Кубриков знал, что не прав, так как его отказ был вызван не мотивами здравого рассуждения, а эгоистическими соображениями, тем не менее перешёл в наступление.
— А вы, Афанасий Васильевич, ведь тоже за план? Зачем же вы меня толкаете на то, что не следует делать, зачем?..
— Да, за план! Но не за мёртвую цифру сто. Если мы продадим колхозам лисиц, то через два-три года получим этой ценной пушнины вдесятеро больше и тогда план будет во столько же раз перекрыт. Надо смотреть в будущее…
— Хорошо, я дам команду, а всё-таки… — недовольным тоном проговорил Кубриков.
— Вот это правильно. Получай, Селивёрстыч! Да скажи председателю колхоза, чтобы послал того, кого назначит звероводом, на недельку к Валентине Михайловне, пусть она его подучит, — заметил Жаворонков, направляясь к двери. — И ко мне загляни, увезёшь охотникам литературу.
Глава пятая
Распродав на базаре в Вагино дичь и рыбу, Андронников заехал в контору ондатрового хозяйства: надо было получить боеприпасы и отоварить квитанции за сданную пушнину.
На складе он встретился с Кубриковым.
— А вот ты-то мне и нужен. Получишь боеприпасы — заходи. Хотел уж вызывать тебя, — сказал директор и так недружелюбно посмотрел на Андронникова, что тот почувствовал что-то недоброе.
— Зайду, Тихон Антонович, обязательно зайду Я и сам собирался… — ответил Андронников, соображая, зачем же его приглашает директор: «Разве оговорил кто-нибудь?.. Благинин, наверное, тому больше всех надо. Да этим не возьмёшь, не впервой, выкрутимся, — думал он, складывая банки с порохом в рюкзак. — Нашего директора можно дважды два вокруг пальца обвести. Ему бы только план…»

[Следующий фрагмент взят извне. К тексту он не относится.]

Lemma prepare_dataframe_age_cell cfg raw out r' :
  _prepare_dataframe X_GOAL_LEFT X_GOAL_RIGHT Y_GOAL cfg raw = Some out →
  r' ∈ out →
  ∃ r,
    r ∈ raw ∧
    agree_on ["gameId"; "gameEventId"; "possessionEventId"] r r' ∧
    is_Some (r' !! "age") ∧
    r' !! "age" = age_expr raw r.
Proof.
  intros (t0 & tv & ta & t1 & t2 & t & t4 & H0 & Hv & Ha & H1 & H2 & Ht
          & H4 & Hout)%prepare_dataframe_stages Hr'.
  set (keys := ["gameId"; "gameEventId"; "possessionEventId"]).
  assert (traces (keys ++ ["age"]) t2 out) as Hlate.
  { eapply traces_trans;
      [eapply Forall2_traces, macro_roles_agree_other, Ht; decide_list|].
    eapply traces_trans;
      [eapply possession_attribution_traces, H4; decide_list|].
    eapply assign_goal_traces, Hout. decide_list. }
  destruct (Hlate r' Hr') as (r2 & Hr2 & Hagree_2).
  assert (Forall2 (agree_on keys) t1 t2) as Hplayer_keep.
  { eapply derive_player_columns_keeps, H2. decide_list. }
  destruct (Forall2_elem_of_r _ _ _ _
              (Forall2_and _ _ _ _ Hplayer_keep
                 (derive_player_columns_Some _ _ H2)) Hr2)
    as (r1 & Hr1 & Hagree_1 & (Hsome & Hage) & _).
  apply (filter_player_rows_subset _ _ _ H1) in Hr1.
  assert (Forall2 (agree_on (keys ++ ["age"])) raw ta) as Hearly.
  { eapply (early_stages_agree cfg); [decide_list|decide_list| |done..].
    destruct (include_ball_features cfg); [decide_list|].
    apply Forall_forall. intros ? _. apply not_elem_of_nil. }
  destruct (Forall2_elem_of_r _ _ _ _ Hearly Hr1) as (r & Hr & Hagree_0).
  exists r. split; [done|]. split; [|split].
  - intros c Hc. rewrite (Hagree_2 c), (Hagree_1 c), (Hagree_0 c);
      [done|try (apply elem_of_app; by left); done..].
  - rewrite (Hagree_2 "age"); [done|].
    apply elem_of_app. right. by left.
  - rewrite (Hagree_2 "age") by (apply elem_of_app; right; by left).
    rewrite Hage. apply age_expr_ext, Hagree_0.
    apply elem_of_app. right. by left.
Qed.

Андронников зашёл в кабинет директора, когда тот разговаривал с кем-то по телефону.
— Как с планом?.. — кричал в трубку Кубриков, — С планом у нас всегда в ажуре. Да-да!.. Как можно, Аркадий Петрович, как можно, спим и то план во сне видим. Перловский обгоняет?.. Нет, не поддадимся. Народ у нас хороший, боевой…
«Чёрта с два, знаешь ты народ, — подумал про себя Андронников, слушая ответ директора. По складским квитанциям: кто столько пушнины сдал… На участке-то ещё ни разу не был».
— До свиданья, Аркадий Петрович, до свиданья. Уж постараемся!.. — Кубриков тихонько, словно боясь кого-то потревожить, положил телефонную трубку на рычаг и, вытирая вспотевший лоб, обратился к Андронникову.
— Слыхал, брат, начальство беспокоится о плане. Перловцы, говорит, обгоняют…
— Где уж им обогнать, поддакнул Илья, мы ведь тоже не лыком шиты. А добыча ондатры сейчас хорошо пошла.
— Хорошо, говоришь, пошла?.. Ну и жмите на полную гайку! — воскликнул Кубриков, самодовольно потирая руки, забыв, зачем пригласил охотника.
— Жмём, Тихон Антонович, жмём! — таким же тоном проговорил Илья, каким только что говорил по телефону Кубриков с управляющим областной конторой.